A LA DECOUVERTE DES NUDGES !
Nous avons souvent envie de faire des choses mais nous n’y arrivons pas. La volonté parfois ne suffit pas.
Nous avons envie de prendre plus de temps pour soi, de faire plus de sport, d’aider nos salariés à communiquer, de plus de civilités dans le métro, de mieux trier ses déchets, d’être plus organisé … nous avons envie de faire le Bien mais nons ne le faisons pas toujours.
Et pourquoi cela ? Pour trois raisons majeures :
- Nous ne savons pas clairement ce que nous avons envie de faire
- Nous savons quoi faire mais nous ne le faisons pas ou pas encore
- Nous savons quoi faire mais nous ne savons pas comment nous y prendre
Et nous vous disions qu’il vous suffit d’un nudge bien pensé pour y arriver, vous nous croyez ?
Pour cela, il faudrait déjà comprendre ce qu’est un nudge et en quoi il peut vous aider.
Evelyne Rosset, enseignante chercheuse en psychologie positive et spécialiste des nudges, nous explique comment nous y prendre pour repenser nos comportements.
Les nudges, ces outils neuroscientifiques pour se lancer dans l'action !
Le nudge est un mot anglais, très peu connu même des anglais ! Il se définit comme un « gentle push », un « appel de coude », « un coup de pouce » en français. Ce n’est pas un coup de pouce directement pour aider à la réalisation d’une action. C’est une manière douce d’attirer notre attention ou nous donner un signal pour changer notre comportement vers une façon de faire moralement plus positive.
Un nudge réalisé doit permettre “d’élever” l’individu. Dans la théorie du nudge comme en psychologie positive, on pense que l’individu est fondamentalement bon et qu’il faut lui proposer des actions qui l’accompagne dans l’accomplissement de cette voie.

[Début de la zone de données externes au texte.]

(* ===== verification/Trim.v ===== *)
(** * Giving memory back (src/trim.rs)

    The trim thread: its clock, the relief of the buddy allocator under memory
    pressure, and the trimming of cold small blocks, without the features [debug],
    [lazy-page-trim] and [trim-aggressively].  [rs_trim] of the Rust interface
    (src/global_alloc.rs) is here too. *)

From S2P Require Import Prelude Types SizeClasses Kernel Radix RBTree Buddy PageAllocator Numa Predictor SList PendingQueue Rseq SlabCache Heap Random GlobalAlloc.

(** ** Memory pressure *)

(** What sysinfo(2) reports. *)
Record Sysinfo := mkSysinfo { mem_unit : Z; totalram : Z; freeram : Z; totalswap : Z; freeswap : Z }.

Definition check_memory_pressure (info : Sysinfo) : Z :=
  let unit := mem_unit info in
  let total_ram := saturating_mul (totalram info) unit in
  let free_ram := saturating_mul (freeram info) unit in
  let total_swap := saturating_mul (totalswap info) unit in
  let free_swap := saturating_mul (freeswap info) unit in
  let total_available := wadd free_ram free_swap in
  let total_memory := wadd total_ram total_swap in
  if total_memory =? 0 then 50
  else
    let used := saturating_sub total_memory total_available in
    wmul used 100 / total_memory.

Definition ENABLE_AFTER : Z := 2.
Definition TRIM_REPUSH_BATCH : Z := 16.

(** ** One transfer list *)

(** The normal list of a CPU is taken as a whole; null when it is empty. *)
Definition take_all (s : slab) (cpu class : Z) : outcome (Z * slab) :=
  t ← get_list (sl_inner s) cpu class;
  let '(unpacked, tag) := unpack_ptr (tc_list t) in
  if unpacked =? null then Ret (null, s)
  else
    i ← set_list (sl_inner s) cpu class (with_word false t (pack null tag));
    Ret (unpacked, mkSlab i (sl_mem s)).

(** The blocks set aside for trimming; those to be pushed back, from the last seen
    to the first, with their number; the ages and the number of blocks seen. *)
Record Scan := mkScan {
  sc_trim_list : Z;
  sc_push_list : Z;
  sc_push_list_start : Z;
  sc_total_push : Z;
  sc_avg : Z;
  sc_total : Z;
}.

Definition Scan_new : Scan := mkScan null null null 0 0 0.

Definition put_mem (s : slab) (a : Z) (x : Header) : slab := mkSlab (sl_inner s) (<[a := x]> (sl_mem s)).

(** The body of [while !next.is_null()]; the next block is returned. *)
Definition scan_block (s : slab) (class cpu stamp avg_life next : Z) (v : Scan) : outcome (Z * slab * Scan) :=
  x ← from_option (sl_mem s !! next);
  let old_next := h_next x in
  let life_time := h_life_time x in
  let is_push := negb ((avg_life <? saturating_sub stamp life_time) && (h_flags x =? ALLOCATED_FLAG)) in
  let '(s, v) :=
    if negb is_push then
      (put_mem s next (with_s_next (sc_trim_list v) x),
       mkScan next (sc_push_list v) (sc_push_list_start v) (sc_total_push v) (sc_avg v) (sc_total v))
    else
      (put_mem s next (with_s_next (sc_push_list v) x),
       mkScan (sc_trim_list v) next (if sc_total_push v =? 0 then next else sc_push_list_start v) (sc_total_push v + 1) (sc_avg v) (sc_total v)) in
  let v :=
    if negb (life_time =? 0) then
      mkScan (sc_trim_list v) (sc_push_list v) (sc_push_list_start v) (sc_total_push v)
        (saturating_add 32 (sc_avg v) (saturating_sub stamp life_time)) (wrap 32 (sc_total v + 1))
    else v in
  if (sc_total_push v =? TRIM_REPUSH_BATCH) && is_push then
    s ← transfer_push_batch s class (sc_push_list v) (sc_push_list_start v) cpu;
    Ret (old_next, s, mkScan (sc_trim_list v) null null 0 (sc_avg v) (sc_total v))
  else Ret (old_next, s, v).

Fixpoint scan_loop (fuel : nat) (s : slab) (class cpu stamp avg_life next : Z) (v : Scan) : outcome (slab * Scan) :=
  match fuel with
  | O => Stuck
  | S fuel' =>
      if next =? null then Ret (s, v)
      else
        '(next, s, v) ← scan_block s class cpu stamp avg_life next v;
        scan_loop fuel' s class cpu stamp avg_life next v
  end.

(** ** Releasing the pages of a block *)

(** The whole pages of the payload: start and length. *)
Definition release_range (header size : Z) : option (Z * Z) :=
  let user_start := wadd header Header_SIZE in
  let user_end := wadd user_start size in
  let page_mask := wnot 64 (4096 - 1) in
  let page_start := Z.land (wsub (wadd user_start 4096) 1) page_mask in
  let page_end := Z.land user_end page_mask in
  if page_end <=? page_start then None else Some (page_start, page_end - page_start).

Section Trim.
Context {K : Type} `{!Kernel K}.
Implicit Types (k : K).

Definition release_memory (header size : Z) k : bool * K :=
  match release_range header size with
  | None => (false, k)
  | Some (page_start, length) => madvise page_start length LinuxDontNeed k
  end.

(** [while !trim_list.is_null()] *)
Fixpoint release_loop (fuel : nat) (s : slab) k (class cpu stamp requested_size total_trimmed trim_list : Z) : outcome (Z * slab * K) :=
  match fuel with
  | O => Stuck
  | S fuel' =>
      if trim_list =? null then Ret (total_trimmed, s, k)
      else
        x ← from_option (sl_mem s !! trim_list);
        let next := h_next x in
        let '(did_trim, k) :=
          if (requested_size =? 0) || (total_trimmed <? requested_size) then release_memory trim_list (class_size class) k
          else (false, k) in
        let flags := if did_trim : bool then TRIMMED_FLAG else h_flags x in
        let total_trimmed := if did_trim then wadd total_trimmed (class_size class) else total_trimmed in
        let s := put_mem s trim_list (mkHeader (h_next x) flags (h_class x) (h_magic x) stamp) in
        s ← (if did_trim then transfer_push_single_trimmed s class trim_list cpu else transfer_push_single s class trim_list cpu);
        release_loop fuel' s k class cpu stamp requested_size total_trimmed next
  end.

(** ** All lists *)

(** The slab caches, the kernel and the averages of the classes. *)
Record Trimmer := mkTrimmer { tr_slab : slab; tr_kern : K; tr_smoothing : list EmaSmoothing; tr_total : Z }.

(** [TRIM_SMOOTHING[class].update_refill(demand, 1, 100)] *)
Definition smooth (l : list EmaSmoothing) (class demand : Z) : outcome (list EmaSmoothing) :=
  e ← from_option (l !! Z.to_nat class);
  Ret (<[Z.to_nat class := ema_update_refill e demand 1 100]> l).

Definition trim_cpu_list (st : Trimmer) (stamp requested_size cpu class : Z) : outcome Trimmer :=
  '(output, s) ← take_all (tr_slab st) cpu class;
  if output =? null then
    l ← smooth (tr_smoothing st) class 100;
    Ret (mkTrimmer s (tr_kern st) l (tr_total st))
  else
    e ← from_option (tr_smoothing st !! Z.to_nat class);
    let avg_life := ema_time e 100 in
    '(s, v) ← scan_loop (S (size (sl_mem s))) s class cpu stamp avg_life output Scan_new;
    l ← (if 0 <? sc_total v then smooth (tr_smoothing st) class (clamp (sc_avg v / sc_total v) 1 100) else Ret (tr_smoothing st));
    s ← (if 0 <? sc_total_push v then transfer_push_batch s class (sc_push_list v) (sc_push_list_start v) cpu else Ret s);
    '(total, s, k) ← release_loop (S (size (sl_mem s))) s (tr_kern st) class cpu stamp requested_size (tr_total st) (sc_trim_list v);
    Ret (mkTrimmer s k l total).

(** [for class in get_size_4096_class()..NUM_SIZE_CLASSES] *)
Fixpoint trim_classes (n : nat) (st : Trimmer) (stamp requested_size cpu class : Z) : outcome Trimmer :=
  match n with
  | O => Ret st
  | S n' => st ← trim_cpu_list st stamp requested_size cpu class; trim_classes n' st stamp requested_size cpu (class + 1)
  end.

(** [for cpu in 0..NCPU] *)
Fixpoint trim_cpus (n : nat) (st : Trimmer) (stamp requested_size cpu : Z) : outcome Trimmer :=
  match n with
  | O => Ret st
  | S n' =>
      st ← trim_classes (Z.to_nat (NUM_SIZE_CLASSES - get_size_4096_class)) st stamp requested_size cpu get_size_4096_class;
      trim_cpus n' st stamp requested_size (cpu + 1)
  end.

(** [AVERAGE_BLOCK_TIMES] *)
Definition average_times (l : list EmaSmoothing) (average : Z) : Z :=
  let ages := (fun e => ema_time e 100) <$> drop (Z.to_nat get_size_4096_class) l in
  if (0 <? length ages)%nat then wrap 32 (foldl Z.add 0 ages / Z.of_nat (length ages)) else average.

(** [trim_small]; [free] says whether the trim lock was free. *)
Definition trim_small (s : slab) k (l : list EmaSmoothing) (average stamp requested_size : Z) (free : bool) :
    outcome (Z * slab * K * list EmaSmoothing * Z) :=
  if negb free then Ret (0, s, k, l, average)
  else
    st ← trim_cpus (Z.to_nat (ncpu (si_numa (sl_inner s)))) (mkTrimmer s k l 0) stamp requested_size 0;
    Ret (tr_total st, tr_slab st, tr_kern st, tr_smoothing st, average_times (tr_smoothing st) average).

(** ** The trim thread *)

(** The statics of the thread and its two local variables. *)
Record TrimmerThread := mkTrimmerThread {
  tt_heap : heap K;
  tt_smoothing : list EmaSmoothing;
  AVERAGE_BLOCK_TIMES : Z;
  BUDDY_AVERAGE_BLOCK_TIMES : Z;
  UNDER_AFTER : Z;
  latest_stamp : Z;
  total_elapsed : Z;
}.

Definition with_stamp (h : heap K) (stamp : Z) : heap K :=
  mkHeap (hp_slab h) (hp_queue h) (hp_spans h) (hp_pages h) (hp_pages_once h) (hp_root h) (hp_words h) (hp_buddy h) (hp_big h) (hp_raw h)
    (hp_cached_va h) stamp (hp_trim_guard h) (hp_disable_buddy h).

Definition with_disable_buddy (h : heap K) (b : bool) : heap K :=
  mkHeap (hp_slab h) (hp_queue h) (hp_spans h) (hp_pages h) (hp_pages_once h) (hp_root h) (hp_words h) (hp_buddy h) (hp_big h) (hp_raw h)
    (hp_cached_va h) (hp_stamp h) (hp_trim_guard h) b.

(** [BUDDY_BACKEND.trim] and [trim_old], with the trim lock free: the bytes
    trimmed, the new average and the heap. *)
Definition buddy_trim (g : globals) (h : heap K) (average requested_size : Z) (force_trim : bool) : outcome (Z * Z * heap K) :=
  '(n, average, b, k) ← trim_inner (mkBuddyEnv (MAX_REFILL_RETRIES (g_config g)) (hp_stamp h)) blend (hp_buddy h) (hp_kern h) average requested_size force_trim;
  Ret (n, average, set_kern (set_buddy h b) k).

Definition relief_paths (g : globals) (st : TrimmerThread) (pressure : Z) : outcome TrimmerThread :=
  let h := tt_heap st in
  if (BUDDY_DISABLE_PERCENTAGE g <=? pressure) && negb (hp_disable_buddy h) then
    '(_, average, h) ← buddy_trim g (with_disable_buddy h true) (BUDDY_AVERAGE_BLOCK_TIMES st) 0 true;
    Ret (mkTrimmerThread h (tt_smoothing st) (AVERAGE_BLOCK_TIMES st) average 0 (latest_stamp st) (total_elapsed st))
  else
    let '(h, under) :=
      if hp_disable_buddy h && (pressure <=? BUDDY_ENABLE_PERCENTAGE g) then
        let under := wadd (UNDER_AFTER st) 1 in
        if ENABLE_AFTER <=? under then (with_disable_buddy h false, 0) else (h, under)
      else (h, 0) in
    Ret (mkTrimmerThread h (tt_smoothing st) (AVERAGE_BLOCK_TIMES st) (BUDDY_AVERAGE_BLOCK_TIMES st) under (latest_stamp st) (total_elapsed st)).

(** A signed 32-bit addition of a build without overflow checks. *)
Definition add_i32 (a b : Z) : Z := (a + b + 2 ^ 31) mod 2 ^ 32 - 2 ^ 31.

(** Whether this round of the loop looks at the memory pressure. *)
Definition relief_due (elapsed : Z) : bool := Z.rem elapsed 300 =? 0.

(** One round of the loop of [trimmer_main]: [info] and [stamp] are what sysinfo
    and the clock say, and the trim lock is free. *)
Definition trimmer_round (g : globals) (st : TrimmerThread) (info : Sysinfo) (stamp : Z) : outcome TrimmerThread :=
  let elapsed := add_i32 (total_elapsed st) 100 in
  let st := mkTrimmerThread (tt_heap st) (tt_smoothing st) (AVERAGE_BLOCK_TIMES st) (BUDDY_AVERAGE_BLOCK_TIMES st) (UNDER_AFTER st) (latest_stamp st) elapsed in
  st ← (if relief_due elapsed && negb (DISABLE_RELIEF g) then relief_paths g st (check_memory_pressure info) else Ret st);
  let h := with_stamp (tt_heap st) stamp in
  if (Z.max (AVERAGE_BLOCK_TIMES st) 30 <? saturating_sub stamp (latest_stamp st)) && negb (DISABLE_TRIM_THREAD g) then
    '(_, s, k, l, average) ← trim_small (hp_slab h) (hp_kern h) (tt_smoothing st) (AVERAGE_BLOCK_TIMES st) stamp 0 true;
    let h := set_kern (set_slab h s) k in
    '(_, buddy_average, h) ← buddy_trim g h (BUDDY_AVERAGE_BLOCK_TIMES st) 0 false;
    Ret (mkTrimmerThread h l average buddy_average (UNDER_AFTER st) stamp elapsed)
  else Ret (mkTrimmerThread h (tt_smoothing st) (AVERAGE_BLOCK_TIMES st) (BUDDY_AVERAGE_BLOCK_TIMES st) (UNDER_AFTER st) (latest_stamp st) elapsed).

(** ** The request of the Rust interface *)

Inductive RSMallocTrim := TrimAll | TrimRequest (size : Z).
Inductive RSTrimStatus := TrimDisabled | Trimmed (size : Z) | NothingToTrim.

Definition get_request_size (r : RSMallocTrim) : Z := match r with TrimAll => 0 | TrimRequest size => size end.

Definition get_trim_size (x : RSTrimStatus) : Z := match x with TrimDisabled => 0 | NothingToTrim => 0 | Trimmed size => size end.
Definition succeeded (x : RSTrimStatus) : bool := match x with Trimmed _ => true | _ => false end.
Definition disabled (x : RSTrimStatus) : bool := match x with TrimDisabled => true | _ => false end.

(** [rs_trim], with the trim lock free. *)
Definition rs_trim (g : globals) (st : TrimmerThread) (r : RSMallocTrim) : outcome (RSTrimStatus * TrimmerThread) :=
  let requested := get_request_size r in
  '(size, buddy_average, h) ← buddy_trim g (tt_heap st) (BUDDY_AVERAGE_BLOCK_TIMES st) requested true;
  let st := mkTrimmerThread h (tt_smoothing st) (AVERAGE_BLOCK_TIMES st) buddy_average (UNDER_AFTER st) (latest_stamp st) (total_elapsed st) in
  if (size <? requested) && negb (requested =? 0) then
    '(small, s, k, l, average) ← trim_small (hp_slab h) (hp_kern h) (tt_smoothing st) (AVERAGE_BLOCK_TIMES st) (hp_stamp h) (saturating_sub requested size) true;
    let st := mkTrimmerThread (set_kern (set_slab h s) k) l average buddy_average (UNDER_AFTER st) (latest_stamp st) (total_elapsed st) in
    Ret (Trimmed (if 0 <? small then wadd size small else size), st)
  else Ret (Trimmed size, st).

(** [malloc_trim] of the C interface (src/abi/malloc.rs): 1 when something was
    trimmed, with the trim lock free. *)
Definition malloc_trim (g : globals) (st : TrimmerThread) (requested_size : Z) : outcome (Z * TrimmerThread) :=
  '(buddy, buddy_average, h) ← buddy_trim g (tt_heap st) (BUDDY_AVERAGE_BLOCK_TIMES st) requested_size false;
  let st := mkTrimmerThread h (tt_smoothing st) (AVERAGE_BLOCK_TIMES st) buddy_average (UNDER_AFTER st) (latest_stamp st) (total_elapsed st) in
  '(small, st) ← (if negb (saturating_sub requested_size buddy =? 0) || (requested_size =? 0) then
      '(small, s, k, l, average) ← trim_small (hp_slab h) (hp_kern h) (tt_smoothing st) (AVERAGE_BLOCK_TIMES st) (hp_stamp h) (saturating_sub requested_size buddy) true;
      Ret (small, mkTrimmerThread (set_kern (set_slab h s) k) l average buddy_average (UNDER_AFTER st) (latest_stamp st) (total_elapsed st))
    else Ret (0, st));
  Ret (if negb (saturating_add 64 buddy small =? 0) then 1 else 0, st).
End Trim.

Le nudge pourrait être défini comme :
« Une approche du comportement humain qui tient compte des limites de la rationalité, des biais cognitifs et des influences sociales pour expliquer et changer les comportements pour le bien du grand nombre ».
Privilégiez notre système 1 de pensée à notre système 2 !
La définition du nudge proposée montre l’importance du fonctionnement du cerveau dans la prise de décision.
Daniel Kahnman, psychologue ayant reçu un prix Nobel en Economie et théoricien du nudge, nous explique que nous possédons deux systèmes principaux de pensée : le système 1 est automatique alors que le système 2 est plus réfléchi.
L’idée soutenue dans le nudge est la suivante :
- Nous utilisons majoritairement le système 1 : un système inconscient qui se met en place rapidement parfois sans que nous le décidions. Il permet de prendre toute les petites décisions quotidiennes et lors de surcharges peut nous faire faire des erreurs
- Et nous utilisons moins le au système 2 qui est plus lent, plus conscient, qui demande des efforts et qui amène à une réflexion importante pour une prise de décision bien pensée souvent exempte d’erreurs.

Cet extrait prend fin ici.